Salient to Investors:

Jay Schwister at Baird Advisors said Pimco underestimated how big the policy response would be and what type of positive impact it would have on financial markets, despite the new normal they forecast is playing out.

Saumil Parikh at Pimco said policy distortions cannot continue indefinitely, so 2013 will see a year of reversion to the medium-term ‘new normal’ view for both the economy and financial markets.

The MSCI All-Country World index returned an average of 4.6 percent in the past 3 years.

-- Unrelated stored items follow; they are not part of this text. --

(** * Product API (Express server): a shallow embedding of [server.js]

    The server keeps an in-memory array [products] and answers seven
    routes under [/api/products].  The embedding follows the source
    function by function:

    - a JavaScript string is modelled by the bytes of its UTF-8 encoding,
      as a [string] (a string with an unpaired surrogate has none and is
      not represented); [trim], [parseInt] and [decodeURIComponent] are
      defined on this encoding, with the white space of ECMAScript, and
      [toLowerCase], whose tables are not reproduced, is a parameter of
      the model ([JS.Builtins]): the handlers are defined for any
      implementation of it, and a statement that needs a property of
      it names that property;
    - JavaScript numbers are modelled exactly, without rounding: the
      integers that [parseInt] produces as [Z], prices as rationals [Q];
      [NaN] is the [None] of [parseInt].  Integers are exact in
      JavaScript up to [JS.MAX_SAFE_INTEGER]; the statements about page
      numbers and limits are made within this range ([JS.safe]);
    - [bodyParser.json()] runs before every route: a request comes with
      the object it parsed, or with the fact that it failed
      ([Server.parsed]);
    - [req.headers], [req.query] and [req.body] are objects used as maps,
      modelled as [gmap string _]; a missing property reads as
      [undefined] (none of the names the server reads on them is
      inherited from [Object.prototype]); the values of [req.query] are
      strings (repeated or bracketed parameters, which the query parser
      turns into arrays and objects, are not represented);
    - the [categories] object of the statistics is keyed by arbitrary
      category names, so its model includes the properties a plain
      object inherits;
    - the [products] array is threaded through the handlers explicitly;
    - [uuidv4()] is an external generator: the identifier it returns for
      a request is an input of the handler. *)

From Stdlib Require Import ZArith QArith Qround Qminmax Ascii String List Lia.
From stdpp Require Import base list strings gmap.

The average economist expects yields on 10-yr Treasuries to rise to 2.14 percent by the end of 2013. The median economist expects GDP to expand 2 percent in 2013.

The median Wall Street strategist expects the S&P 500 to gain 6.4 percent in  2013 versus an average of 15.3 percent in the 10 years ending in 2000.

Junk debt earned 15.6 percent in 2012 versus the yearly average of 11 percent in the 1990s. Debt backed by subprime home loans issued before 2007 gained 41 percent on average.

Tad Rivelle at TCW Group said central banks wrote the ticket for bond markets in 2012, and will again in 2013 with quantitative easing and stimulative monetary policies. Rivelle favors mortgage securities without government backing, leveraged loans, and emerging-market debt.

Quincy Krosby at Prudential Financial said some of the biggest moves in the market in 2012 came after policy announcements – the new normal is markets predicated on central-bank action.

Almost all of Wall Street’s calls were wrong in 2012 as they failed to anticipate how government actions would influence markets.

Bill Gross at Pimco warned of the long-term inflationary thrust of such check writing, maybe not in 2013, but beyond.

William O’Donnell at RBS Securities said the economy is not strong enough for the Fed, so expects another year of new normality, real GDP growth of 1.75 to 2

Laurence Fink at BlackRock said stock market gains may be muted in Q1 as Washington struggle to resolve deficits and the economy grows less than 1 percent, but equities will rally as much as 10 percent in 2013. Fink said long-term fundamentals of American corporations are very strong, and the American economy is as positive in terms of housing, energy, banking system as he has seen – great fundamentals seen in no other country.